(* ===== verification/EventStoreSpec.v ===== *)
(** * EventStoreSpec: what each action of the event store does, and the
    refinement of the model into it

    [Spec] states each action of [EventStore] in direct style, as a
    function from the store before the action to the store after it and
    the list of service calls made, with the backend's answers given by
    [ans]; the loading guard appears only through its effect on [loading]
    and [error] ([begin] for [startLoading], [settle] for [stopLoading]).

    [tidy] is the discipline of the loading guard: the handle stored in
    [loadingTimeout] is never 0, and the only pending timer, if any, is the
    guard that [loadingTimeout] names.  [idle] is the state between two
    actions: no guard armed, none pending.

    [behaves ans p F]: run from a tidy world, [p] ends in a tidy world
    whose store is the one [F] computes, after the calls [F] lists; from an
    idle world it ends idle.  [refinement] proves it for every action. *)

From stdpp Require Import base list strings.
From Stdlib Require Import ZArith.
From S2P Require Import Prelude Async Domain EventService EventStore.

Import EventStore EventService.

Definition tidy (w : world state) : Prop :=
  (forall t, loadingTimeout (w_st w) = Some t -> t <> 0) /\
  (w_timers w = [] \/
   exists t, loadingTimeout (w_st w) = Some t /\ w_timers w = [(t, timeout_cb)]).

Definition idle (w : world state) : Prop :=
  loadingTimeout (w_st w) = None /\ w_timers w = [].

Module Spec.
Section Spec.
Variable ans : forall c, reply c.

Definition begin (s : state) : state := set_error None (set_loading true s).
Definition settle (s : state) : state := set_loadingTimeout None (set_loading false s).

Definition loadEvents (s : state) : state * list call :=
  if negb (truthy (selectedCityId s)) then
    (set_error (Some msg_select_city) (set_events [] s), [])
  else
    let evs := getAllEvents (ans GetAllEvents) in
    (settle (set_error (match evs with [] => Some msg_no_events | _ => None end)
                       (set_events evs (begin s))), [GetAllEvents]).

Definition loadCities (id : Z) (s : state) : state * list call :=
  let ys := getCities (ans (GetCities id)) in
  (settle (match ys with [] => set_error (Some msg_no_cities) | _ => fun s => s end
             (set_cities ys (begin s))), [GetCities id]).

Definition loadCountries (s : state) : state * list call :=
  let cs := getCountries (ans GetCountries) in
  (settle (match cs with [] => set_error (Some msg_no_countries) | _ => fun s => s end
             (set_countries cs (begin s))), [GetCountries]).

Definition setCountryFilter (o : option Z) (s : state) : state * list call :=
  match o with
  | Some id =>
      if truthy id then
        let r1 := loadCities id (set_events [] (set_selectedCountryId (Some id) s)) in
        match cities r1.1 with
        | y0 :: _ =>
            let r2 :=
              loadEvents (set_selectedCityId (Some (cityForCountry id y0 (cities r1.1))) r1.1) in
            (r2.1, r1.2 ++ r2.2)
        | [] => (set_selectedCityId None r1.1, r1.2)
        end
      else (s, [])
  | None => (s, [])
  end.

Definition setCityFilter (o : option Z) (s : state) : state * list call :=
  loadEvents
    (if truthy o then set_selectedCityId o s
     else match cities s with
          | y0 :: _ => set_selectedCityId (Some (City.cityId y0)) s
          | [] => s
          end).

Definition initialize (s : state) : state * list call :=
  if initialized s then (s, []) else
  let cs := getCountries (ans GetCountries) in
  let s1 := set_countries cs (begin s) in
  match cs with
  | [] => (settle (set_error (Some msg_no_countries) s1), [GetCountries])
  | c0 :: _ =>
      let id := Country.countryId c0 in
      let ys := getCities (ans (GetCities id)) in
      let s2 := set_cities ys (set_selectedCountryId (Some id) s1) in
      match ys with
      | [] => (settle (set_error (Some msg_no_cities) s2), [GetCountries; GetCities id])
      | y0 :: _ =>
          let r3 :=
            loadEvents (set_initialized true (set_selectedCityId (Some (City.cityId y0)) s2)) in
          (settle r3.1, GetCountries :: GetCities id :: r3.2)
      end
  end.

Definition resetFilters (s : state) : state * list call :=
  match countries s with
  | c0 :: _ => setCountryFilter (Some (Country.countryId c0)) s
  | [] =>
      let r1 := loadCountries s in
      match countries r1.1 with
      | c0 :: _ =>
          let r2 := setCountryFilter (Some (Country.countryId c0)) r1.1 in
          (r2.1, r1.2 ++ r2.2)
      | [] => r1
      end
  end.

Definition denote (a : action) : state -> state * list call :=
  match a with
  | Initialize => initialize
  | LoadEvents => loadEvents
  | LoadCountries => loadCountries
  | LoadCities id => loadCities id
  | SetCountryFilter id => setCountryFilter id
  | SetCityFilter id => setCityFilter id
  | ResetFilters => resetFilters
  end.

End Spec.
End Spec.

(** The specification of a sequence of actions, each run to completion. *)
Fixpoint spec_seq (ans : forall c, reply c) (l : list action) (s : state) : state :=
  match l with
  | [] => s
  | a :: l' => spec_seq ans l' (Spec.denote ans a s).1
  end.

Definition behaves (ans : forall c, reply c) (p : P unit)
    (F : state -> state * list call) : Prop :=
  forall w, tidy w ->
  exists w', run reply ans p w = (tt, w', (F (w_st w)).2) /\
             w_st w' = (F (w_st w)).1 /\ tidy w' /\ (idle w -> idle w').

(** ** The loading guard *)

Lemma idle_tidy w : idle w -> tidy w.
Proof. intros [Hl Ht]. split; [intros t; congruence | auto]. Qed.

Lemma run_startLoading ans w :
  tidy w ->
  run reply ans startLoading w =
  (tt, mkWorld (set_loadingTimeout (Some (S (w_next w))) (Spec.begin (w_st w)))
               [(S (w_next w), timeout_cb)] (S (w_next w)), []).
Proof.
  intros [Hnz [Ht|(t & Hl & Ht)]]; destruct w as [s ts n]; simpl in *; subst.
  - destruct (loadingTimeout s) as [[|t]|]; reflexivity.
  - rewrite Hl. specialize (Hnz t Hl). destruct t; [congruence|]. simpl.
    rewrite Nat.eqb_refl. reflexivity.
Qed.

Lemma run_stopLoading ans w :
  tidy w ->
  run reply ans stopLoading w =
  (tt, mkWorld (Spec.settle (w_st w)) [] (w_next w), []).
Proof.
  intros [Hnz [Ht|(t & Hl & Ht)]]; destruct w as [s ts n]; simpl in *; subst.
  - destruct (loadingTimeout s) as [t|] eqn:Hl.
    + specialize (Hnz t eq_refl). destruct t; [congruence|]. reflexivity.
    + destruct s; simpl in *; subst; reflexivity.
  - rewrite Hl. specialize (Hnz t Hl). destruct t; [congruence|]. simpl.
    unfold cancel_timer, upd_st; simpl. rewrite Nat.eqb_refl. reflexivity.
Qed.

(** Writes to fields other than [loadingTimeout] keep the guard discipline. *)
Lemma tidy_upd f w :
  (forall s, loadingTimeout (f s) = loadingTimeout s) -> tidy w -> tidy (upd_st f w).
Proof. intros Hf [H1 H2]. unfold tidy, upd_st; simpl. rewrite Hf. auto. Qed.

Lemma idle_upd f w :
  (forall s, loadingTimeout (f s) = loadingTimeout s) -> idle w -> idle (upd_st f w).
Proof. intros Hf [H1 H2]. unfold idle, upd_st; simpl. rewrite Hf. auto. Qed.

Lemma tidy_armed s n :
  tidy (mkWorld (set_loadingTimeout (Some (S n)) s) [(S n, timeout_cb)] (S n)).
Proof. split; simpl; [congruence | right; eauto]. Qed.

Lemma tidy_settled s n : tidy (mkWorld (Spec.settle s) [] n).
Proof. split; [simpl; congruence | left; reflexivity]. Qed.

Lemma idle_settled s n : idle (mkWorld (Spec.settle s) [] n).
Proof. split; reflexivity. Qed.

#[export] Hint Resolve idle_tidy tidy_armed tidy_settled idle_settled : frontend.

#[local] Opaque startLoading stopLoading.

Ltac solve_tidy :=
  repeat (apply tidy_upd; [intros; reflexivity|]);
  first [apply tidy_armed | apply tidy_settled | assumption].

Ltac solve_idle :=
  repeat (apply idle_upd; [intros; reflexivity|]);
  first [ apply idle_settled | assumption
        | match goal with H : idle _ -> idle ?w |- idle ?w => apply H; solve_idle end ].

(** Rewrite the runs of the loading guard, then compute. *)
Ltac run_guard :=
  repeat first
    [ rewrite run_startLoading by solve_tidy
    | rewrite run_stopLoading by solve_tidy
    | progress simpl ].

(** Case on a service result everywhere it occurs. *)
Ltac case_svc e :=
  let x := fresh "xs" in
  set (x := e) in *; clearbody x; destruct x; simpl in *.

(** Rewrite the store of a world by what is known of it. *)
Ltac rw_st :=
  repeat match goal with
         | H : w_st ?x = _ |- context [w_st ?x] => rewrite H
         end.

(** Close a [behaves] goal once the run is computed. *)
Ltac finish_behaves :=
  eexists; split; [simpl; rw_st; reflexivity|]; split; [simpl; rw_st; reflexivity|];
  split; [solve_tidy | intros ?; solve_idle].

Lemma behaves_loadEvents ans : behaves ans loadEvents (Spec.loadEvents ans).
Proof.
  intros w Hw. unfold loadEvents, Spec.loadEvents.
  rewrite run_mbind_get.
  destruct (truthy (selectedCityId (w_st w))); simpl negb; cbv iota.
  - rewrite run_mbind, (run_startLoading ans w Hw). simpl.
    destruct (ans GetAllEvents) as [[[|e evs]|]|st msg]; run_guard; finish_behaves.
  - simpl. finish_behaves.
Qed.

Lemma behaves_loadCities ans id : behaves ans (loadCities id) (Spec.loadCities ans id).
Proof.
  intros w Hw. unfold loadCities, Spec.loadCities.
  rewrite run_mbind, (run_startLoading ans w Hw). simpl.
  destruct (ans (GetCities id)) as [[[|y ys]|]|st msg]; run_guard; finish_behaves.
Qed.

Lemma behaves_loadCountries ans : behaves ans loadCountries (Spec.loadCountries ans).
Proof.
  intros w Hw. unfold loadCountries, Spec.loadCountries.
  rewrite run_mbind, (run_startLoading ans w Hw). simpl.
  destruct (ans GetCountries) as [[[|c cs]|]|st msg]; run_guard; finish_behaves.
Qed.

#[local] Opaque loadEvents loadCities loadCountries.

(** Replace the run of a sub-action by what its [behaves] lemma says. *)
Ltac use_behaves L :=
  lazymatch type of L with
  | behaves ?ans ?p _ =>
      match goal with
      | |- context [run reply ans p ?w] =>
          let w' := fresh "w" in
          let E := fresh "E" in let Hs := fresh "Hs" in
          let Ht := fresh "Ht" in let Hi := fresh "Hi" in
          destruct (L w ltac:(solve_tidy)) as (w' & E & Hs & Ht & Hi);
          rewrite E; simpl in Hs |- *; try rewrite Hs
      end
  end.

Lemma behaves_setCountryFilter ans o :
  behaves ans (setCountryFilter o) (Spec.setCountryFilter ans o).
Proof.
  intros w Hw. unfold setCountryFilter, Spec.setCountryFilter.
  destruct o as [id|]; [|finish_behaves].
  destruct (truthy id); simpl; [|finish_behaves].
  rewrite run_mbind. use_behaves (behaves_loadCities ans id).
  case_svc (getCities (ans (GetCities id))).
  - finish_behaves.
  - use_behaves (behaves_loadEvents ans). finish_behaves.
Qed.

Lemma behaves_setCityFilter ans o :
  behaves ans (setCityFilter o) (Spec.setCityFilter ans o).
Proof.
  intros w Hw. unfold setCityFilter, Spec.setCityFilter.
  rewrite run_mbind_get.
  destruct (truthy o); simpl.
  - use_behaves (behaves_loadEvents ans). finish_behaves.
  - case_svc (cities (w_st w)); use_behaves (behaves_loadEvents ans); finish_behaves.
Qed.

Lemma behaves_initialize ans : behaves ans initialize (Spec.initialize ans).
Proof.
  intros w Hw. unfold initialize, Spec.initialize.
  rewrite run_mbind_get.
  destruct (initialized (w_st w)); simpl; [finish_behaves|].
  rewrite run_mbind, (run_startLoading ans w Hw). simpl. unfold initialize_body. simpl.
  case_svc (getCountries (ans GetCountries)); [run_guard; finish_behaves|].
  case_svc (getCities (ans (GetCities (Country.countryId t)))); [run_guard; finish_behaves|].
  unfold prog_mbind. rewrite (run_bind reply ans loadEvents).
  use_behaves (behaves_loadEvents ans). unfold Spec.loadEvents in *. simpl in *.
  case_svc (truthy (Some (City.cityId t0)));
    [case_svc (getAllEvents (ans GetAllEvents))|]; run_guard; finish_behaves.
Qed.

#[local] Opaque setCountryFilter.

Lemma behaves_resetFilters ans : behaves ans resetFilters (Spec.resetFilters ans).
Proof.
  intros w Hw. unfold resetFilters, Spec.resetFilters.
  rewrite run_mbind_get.
  case_svc (countries (w_st w)).
  - rewrite run_mbind. use_behaves (behaves_loadCountries ans).
    unfold Spec.loadCountries in *. simpl in *. case_svc (getCountries (ans GetCountries)); [finish_behaves|].
    use_behaves (behaves_setCountryFilter ans (Some (Country.countryId t))). finish_behaves.
  - use_behaves (behaves_setCountryFilter ans (Some (Country.countryId t))). finish_behaves.
Qed.

#[local] Opaque initialize setCityFilter resetFilters.

Lemma behaves_denote ans a : behaves ans (denote a) (Spec.denote ans a).
Proof.
  destruct a; simpl.
  - apply behaves_initialize.
  - apply behaves_loadEvents.
  - apply behaves_loadCountries.
  - apply behaves_loadCities.
  - apply behaves_setCountryFilter.
  - apply behaves_setCityFilter.
  - apply behaves_resetFilters.
Qed.

(** Consequences for one action run from an idle world. *)
Lemma final_denote ans a w :
  idle w ->
  w_st (final reply ans (denote a) w) = (Spec.denote ans a (w_st w)).1 /\
  calls reply ans (denote a) w = (Spec.denote ans a (w_st w)).2 /\
  idle (final reply ans (denote a) w).
Proof.
  intros Hw. destruct (behaves_denote ans a w (idle_tidy w Hw)) as (w' & E & Hs & _ & Hi).
  unfold final, calls. rewrite E. simpl. auto.
Qed.

(** C3: a sequence of actions run one after the other from
    an idle world ends in an idle world (no guard armed, no timer pending)
    whose store is the one the specification computes. *)
Theorem run_seq_refines (ans : forall c, reply c) l w :
  idle w ->
  w_st (run_seq denote ans l w) = spec_seq ans l (w_st w) /\ idle (run_seq denote ans l w).
Proof.
  revert w. induction l as [|a l IH]; intros w Hw; simpl; [auto|].
  destruct (final_denote ans a w Hw) as (Hs & _ & Hi).
  rewrite <- Hs. apply IH, Hi.
Qed.

Lemma run_seq_refines_witness :
  idle (run_seq denote (fun c => match c as c0 return reply c0 with
                                 | GetCountries => Ok (Arr [])
                                 | GetCities _ => Ok (Arr [])
                                 | GetAllEvents => Ok (Arr [])
                                 end) [Initialize; ResetFilters]
          (mkWorld initial_state [] 0)).
Proof.
  exact (proj2 (run_seq_refines _ [Initialize; ResetFilters] (mkWorld initial_state [] 0)
                  (conj eq_refl eq_refl))).
Defined.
========
▶ _WORK TO BE COMPLETED_: Reproduce verbatim only the segment of the listing bounded by the line containing "let r1 := loadCountries s in" and the line containing "id => setCountryFilter id", with both boundary lines included.

▶ _SOLUTION FOR THIS PROBLEM_:
      let r1 := loadCountries s in
      match countries r1.1 with
      | c0 :: _ =>
          let r2 := setCountryFilter (Some (Country.countryId c0)) r1.1 in
          (r2.1, r1.2 ++ r2.2)
      | [] => r1
      end
  end.

Definition denote (a : action) : state -> state * list call :=
  match a with
  | Initialize => initialize
  | LoadEvents => loadEvents
  | LoadCountries => loadCountries
  | LoadCities id => loadCities id
  | SetCountryFilter id => setCountryFilter id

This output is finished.